* Task directions
From the line with "intros _. rewrite" through the line with "(split; [reflexivity |]);", inclusive, return each line of the data below exactly and leave the rest out.

* Provided data

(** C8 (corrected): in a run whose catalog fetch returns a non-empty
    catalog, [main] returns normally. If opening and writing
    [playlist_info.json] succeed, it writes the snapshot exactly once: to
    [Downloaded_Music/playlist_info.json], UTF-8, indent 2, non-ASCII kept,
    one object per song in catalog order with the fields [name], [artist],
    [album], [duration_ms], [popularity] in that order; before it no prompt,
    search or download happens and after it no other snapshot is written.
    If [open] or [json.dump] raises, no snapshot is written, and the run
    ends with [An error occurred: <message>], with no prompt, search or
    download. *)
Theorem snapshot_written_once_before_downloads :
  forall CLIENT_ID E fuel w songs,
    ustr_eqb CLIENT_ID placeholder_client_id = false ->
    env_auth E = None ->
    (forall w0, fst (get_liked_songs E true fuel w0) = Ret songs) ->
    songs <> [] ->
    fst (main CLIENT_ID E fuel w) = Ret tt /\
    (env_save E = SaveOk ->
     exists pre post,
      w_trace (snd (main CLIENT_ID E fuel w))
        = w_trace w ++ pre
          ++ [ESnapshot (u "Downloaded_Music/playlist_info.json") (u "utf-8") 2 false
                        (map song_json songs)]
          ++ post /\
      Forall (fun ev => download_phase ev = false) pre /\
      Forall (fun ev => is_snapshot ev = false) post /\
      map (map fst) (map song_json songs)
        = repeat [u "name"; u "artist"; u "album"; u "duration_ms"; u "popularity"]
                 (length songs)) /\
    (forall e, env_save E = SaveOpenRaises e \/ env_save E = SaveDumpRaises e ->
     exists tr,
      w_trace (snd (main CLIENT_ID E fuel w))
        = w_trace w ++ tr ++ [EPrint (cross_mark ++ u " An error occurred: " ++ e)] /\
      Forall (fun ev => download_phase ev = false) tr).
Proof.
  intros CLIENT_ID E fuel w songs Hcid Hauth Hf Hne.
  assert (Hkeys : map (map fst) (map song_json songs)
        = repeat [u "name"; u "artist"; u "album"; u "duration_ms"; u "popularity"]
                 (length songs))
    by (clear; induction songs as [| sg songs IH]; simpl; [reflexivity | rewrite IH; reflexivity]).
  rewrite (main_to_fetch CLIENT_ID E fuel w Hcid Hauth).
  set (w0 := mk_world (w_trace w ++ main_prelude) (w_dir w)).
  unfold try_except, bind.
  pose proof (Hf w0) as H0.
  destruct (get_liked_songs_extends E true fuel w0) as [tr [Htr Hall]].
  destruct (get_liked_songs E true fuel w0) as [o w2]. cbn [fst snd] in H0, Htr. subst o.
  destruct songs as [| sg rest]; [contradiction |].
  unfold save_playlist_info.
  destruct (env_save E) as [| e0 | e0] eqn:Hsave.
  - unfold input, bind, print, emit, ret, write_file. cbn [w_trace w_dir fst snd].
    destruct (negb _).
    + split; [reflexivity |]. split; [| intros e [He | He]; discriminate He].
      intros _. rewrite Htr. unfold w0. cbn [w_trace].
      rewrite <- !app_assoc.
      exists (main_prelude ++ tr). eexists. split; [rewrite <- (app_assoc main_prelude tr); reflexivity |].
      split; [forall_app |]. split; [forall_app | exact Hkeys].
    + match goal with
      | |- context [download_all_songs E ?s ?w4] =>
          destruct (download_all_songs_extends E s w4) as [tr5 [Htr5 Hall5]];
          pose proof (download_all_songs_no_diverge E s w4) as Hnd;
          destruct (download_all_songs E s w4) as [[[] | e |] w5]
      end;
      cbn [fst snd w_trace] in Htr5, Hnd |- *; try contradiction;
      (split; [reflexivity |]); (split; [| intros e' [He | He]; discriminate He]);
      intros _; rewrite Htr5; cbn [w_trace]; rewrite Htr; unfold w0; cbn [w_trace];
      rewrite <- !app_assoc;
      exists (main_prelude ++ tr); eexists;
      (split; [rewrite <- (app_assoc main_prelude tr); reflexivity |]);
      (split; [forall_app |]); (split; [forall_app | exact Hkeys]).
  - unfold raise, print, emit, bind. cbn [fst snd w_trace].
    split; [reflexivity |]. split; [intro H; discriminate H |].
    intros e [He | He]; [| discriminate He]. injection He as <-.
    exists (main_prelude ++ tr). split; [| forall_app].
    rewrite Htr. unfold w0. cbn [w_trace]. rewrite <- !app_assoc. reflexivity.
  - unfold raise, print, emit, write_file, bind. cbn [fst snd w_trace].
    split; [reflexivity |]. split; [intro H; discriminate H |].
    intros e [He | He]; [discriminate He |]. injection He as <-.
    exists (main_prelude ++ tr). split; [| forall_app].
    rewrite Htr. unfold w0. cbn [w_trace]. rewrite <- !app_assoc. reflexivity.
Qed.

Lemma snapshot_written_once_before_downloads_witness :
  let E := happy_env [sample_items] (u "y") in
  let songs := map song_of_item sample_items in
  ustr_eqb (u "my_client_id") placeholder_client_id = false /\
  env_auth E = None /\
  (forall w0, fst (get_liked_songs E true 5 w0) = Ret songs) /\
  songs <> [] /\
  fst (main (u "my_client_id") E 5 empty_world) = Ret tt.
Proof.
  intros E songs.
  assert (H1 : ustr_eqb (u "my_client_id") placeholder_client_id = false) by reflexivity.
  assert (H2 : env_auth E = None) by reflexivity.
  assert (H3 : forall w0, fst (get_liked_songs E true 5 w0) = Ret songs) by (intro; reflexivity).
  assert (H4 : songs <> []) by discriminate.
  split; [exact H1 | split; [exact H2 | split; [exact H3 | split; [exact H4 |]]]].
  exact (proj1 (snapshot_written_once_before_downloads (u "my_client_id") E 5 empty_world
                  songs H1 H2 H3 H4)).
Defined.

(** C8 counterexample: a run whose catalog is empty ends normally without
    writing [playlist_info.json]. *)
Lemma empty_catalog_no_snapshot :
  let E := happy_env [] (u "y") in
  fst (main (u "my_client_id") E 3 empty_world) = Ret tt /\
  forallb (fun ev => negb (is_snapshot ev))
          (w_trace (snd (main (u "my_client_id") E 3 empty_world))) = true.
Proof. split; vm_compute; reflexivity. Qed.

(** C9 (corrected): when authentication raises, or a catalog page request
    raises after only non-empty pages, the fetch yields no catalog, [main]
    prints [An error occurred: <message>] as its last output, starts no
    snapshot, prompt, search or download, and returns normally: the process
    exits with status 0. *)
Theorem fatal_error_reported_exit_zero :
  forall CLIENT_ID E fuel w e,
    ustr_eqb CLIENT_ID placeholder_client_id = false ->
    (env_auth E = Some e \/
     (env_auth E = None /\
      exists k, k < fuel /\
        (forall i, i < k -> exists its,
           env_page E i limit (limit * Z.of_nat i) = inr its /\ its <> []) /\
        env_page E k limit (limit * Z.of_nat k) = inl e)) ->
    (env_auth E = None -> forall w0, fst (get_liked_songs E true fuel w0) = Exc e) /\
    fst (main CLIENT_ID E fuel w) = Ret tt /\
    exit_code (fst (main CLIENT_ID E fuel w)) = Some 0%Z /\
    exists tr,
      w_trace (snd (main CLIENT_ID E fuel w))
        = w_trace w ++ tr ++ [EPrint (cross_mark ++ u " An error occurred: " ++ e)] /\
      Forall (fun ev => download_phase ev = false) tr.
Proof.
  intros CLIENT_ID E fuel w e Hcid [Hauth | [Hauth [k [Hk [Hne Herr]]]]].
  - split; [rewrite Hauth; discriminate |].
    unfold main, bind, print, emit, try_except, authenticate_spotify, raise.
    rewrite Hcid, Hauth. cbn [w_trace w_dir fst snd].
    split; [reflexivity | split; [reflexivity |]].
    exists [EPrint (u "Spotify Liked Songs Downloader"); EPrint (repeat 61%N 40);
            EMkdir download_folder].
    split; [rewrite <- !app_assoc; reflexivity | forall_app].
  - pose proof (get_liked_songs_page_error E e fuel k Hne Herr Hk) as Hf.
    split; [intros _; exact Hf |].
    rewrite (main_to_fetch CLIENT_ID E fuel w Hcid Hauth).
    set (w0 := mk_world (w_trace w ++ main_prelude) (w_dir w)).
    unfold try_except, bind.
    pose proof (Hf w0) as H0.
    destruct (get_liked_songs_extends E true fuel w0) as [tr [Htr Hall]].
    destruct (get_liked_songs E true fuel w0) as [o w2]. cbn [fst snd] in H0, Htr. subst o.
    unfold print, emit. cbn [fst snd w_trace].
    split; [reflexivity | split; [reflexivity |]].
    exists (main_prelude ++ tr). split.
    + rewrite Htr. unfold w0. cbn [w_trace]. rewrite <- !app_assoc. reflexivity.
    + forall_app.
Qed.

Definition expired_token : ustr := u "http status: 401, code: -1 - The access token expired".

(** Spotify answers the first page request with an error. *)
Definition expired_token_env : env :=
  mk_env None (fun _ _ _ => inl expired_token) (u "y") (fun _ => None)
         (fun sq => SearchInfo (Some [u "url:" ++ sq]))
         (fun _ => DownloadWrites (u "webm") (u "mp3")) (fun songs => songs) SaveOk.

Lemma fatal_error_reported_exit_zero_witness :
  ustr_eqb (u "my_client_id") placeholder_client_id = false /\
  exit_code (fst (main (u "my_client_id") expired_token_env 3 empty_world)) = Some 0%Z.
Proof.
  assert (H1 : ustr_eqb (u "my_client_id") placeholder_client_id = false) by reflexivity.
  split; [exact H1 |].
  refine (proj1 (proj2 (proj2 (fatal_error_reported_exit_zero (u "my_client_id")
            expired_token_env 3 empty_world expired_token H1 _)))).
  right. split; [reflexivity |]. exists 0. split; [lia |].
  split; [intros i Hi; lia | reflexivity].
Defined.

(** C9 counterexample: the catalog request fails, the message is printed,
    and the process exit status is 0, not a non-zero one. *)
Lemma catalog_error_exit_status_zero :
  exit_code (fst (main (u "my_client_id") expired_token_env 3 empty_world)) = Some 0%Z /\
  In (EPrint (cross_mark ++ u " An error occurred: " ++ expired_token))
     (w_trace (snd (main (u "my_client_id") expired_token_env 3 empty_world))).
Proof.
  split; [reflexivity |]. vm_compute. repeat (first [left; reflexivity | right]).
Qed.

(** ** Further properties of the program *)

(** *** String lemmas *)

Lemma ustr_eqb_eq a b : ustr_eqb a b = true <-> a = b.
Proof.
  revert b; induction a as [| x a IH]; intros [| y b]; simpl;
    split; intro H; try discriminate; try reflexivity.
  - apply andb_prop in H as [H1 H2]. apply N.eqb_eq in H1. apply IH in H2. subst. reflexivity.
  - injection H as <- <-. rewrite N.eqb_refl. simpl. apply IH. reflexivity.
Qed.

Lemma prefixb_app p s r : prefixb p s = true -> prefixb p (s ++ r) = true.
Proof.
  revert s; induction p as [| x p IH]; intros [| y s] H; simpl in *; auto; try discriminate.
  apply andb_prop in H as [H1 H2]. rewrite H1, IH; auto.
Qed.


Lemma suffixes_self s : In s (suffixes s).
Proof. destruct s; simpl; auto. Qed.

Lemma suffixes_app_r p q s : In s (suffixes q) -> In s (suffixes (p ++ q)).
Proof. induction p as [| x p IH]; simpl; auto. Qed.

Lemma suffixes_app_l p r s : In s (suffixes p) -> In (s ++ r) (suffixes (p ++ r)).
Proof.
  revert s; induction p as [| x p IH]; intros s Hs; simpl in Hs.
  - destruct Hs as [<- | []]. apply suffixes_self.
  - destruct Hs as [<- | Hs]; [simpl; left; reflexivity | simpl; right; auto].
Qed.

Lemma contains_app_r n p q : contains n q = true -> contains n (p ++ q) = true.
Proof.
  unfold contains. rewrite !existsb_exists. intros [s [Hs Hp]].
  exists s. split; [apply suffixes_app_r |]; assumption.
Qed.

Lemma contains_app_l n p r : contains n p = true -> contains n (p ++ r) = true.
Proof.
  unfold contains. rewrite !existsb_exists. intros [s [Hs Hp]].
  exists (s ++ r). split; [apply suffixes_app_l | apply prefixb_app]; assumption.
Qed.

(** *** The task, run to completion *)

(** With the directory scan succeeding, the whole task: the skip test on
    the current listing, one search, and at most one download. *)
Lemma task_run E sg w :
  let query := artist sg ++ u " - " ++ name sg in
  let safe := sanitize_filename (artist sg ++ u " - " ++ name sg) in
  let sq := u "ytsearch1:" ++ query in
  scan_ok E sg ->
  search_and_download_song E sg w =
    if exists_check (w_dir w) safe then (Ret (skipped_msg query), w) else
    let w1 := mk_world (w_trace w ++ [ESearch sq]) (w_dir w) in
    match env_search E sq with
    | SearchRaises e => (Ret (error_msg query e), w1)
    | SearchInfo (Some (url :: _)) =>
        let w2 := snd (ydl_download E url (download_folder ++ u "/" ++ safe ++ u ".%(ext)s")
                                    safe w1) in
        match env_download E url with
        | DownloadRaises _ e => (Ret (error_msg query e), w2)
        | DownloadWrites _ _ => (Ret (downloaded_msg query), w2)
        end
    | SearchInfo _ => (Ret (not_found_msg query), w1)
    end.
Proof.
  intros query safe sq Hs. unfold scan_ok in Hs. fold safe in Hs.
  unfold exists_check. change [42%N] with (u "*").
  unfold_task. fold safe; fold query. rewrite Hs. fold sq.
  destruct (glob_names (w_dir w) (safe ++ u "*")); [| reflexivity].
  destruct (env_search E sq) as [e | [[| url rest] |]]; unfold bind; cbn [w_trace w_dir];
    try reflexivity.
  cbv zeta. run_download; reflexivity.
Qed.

* Solution to this exercise
      intros _. rewrite Htr. unfold w0. cbn [w_trace].
      rewrite <- !app_assoc.
      exists (main_prelude ++ tr). eexists. split; [rewrite <- (app_assoc main_prelude tr); reflexivity |].
      split; [forall_app |]. split; [forall_app | exact Hkeys].
    + match goal with
      | |- context [download_all_songs E ?s ?w4] =>
          destruct (download_all_songs_extends E s w4) as [tr5 [Htr5 Hall5]];
          pose proof (download_all_songs_no_diverge E s w4) as Hnd;
          destruct (download_all_songs E s w4) as [[[] | e |] w5]
      end;
      cbn [fst snd w_trace] in Htr5, Hnd |- *; try contradiction;
      (split; [reflexivity |]); (split; [| intros e' [He | He]; discriminate He]);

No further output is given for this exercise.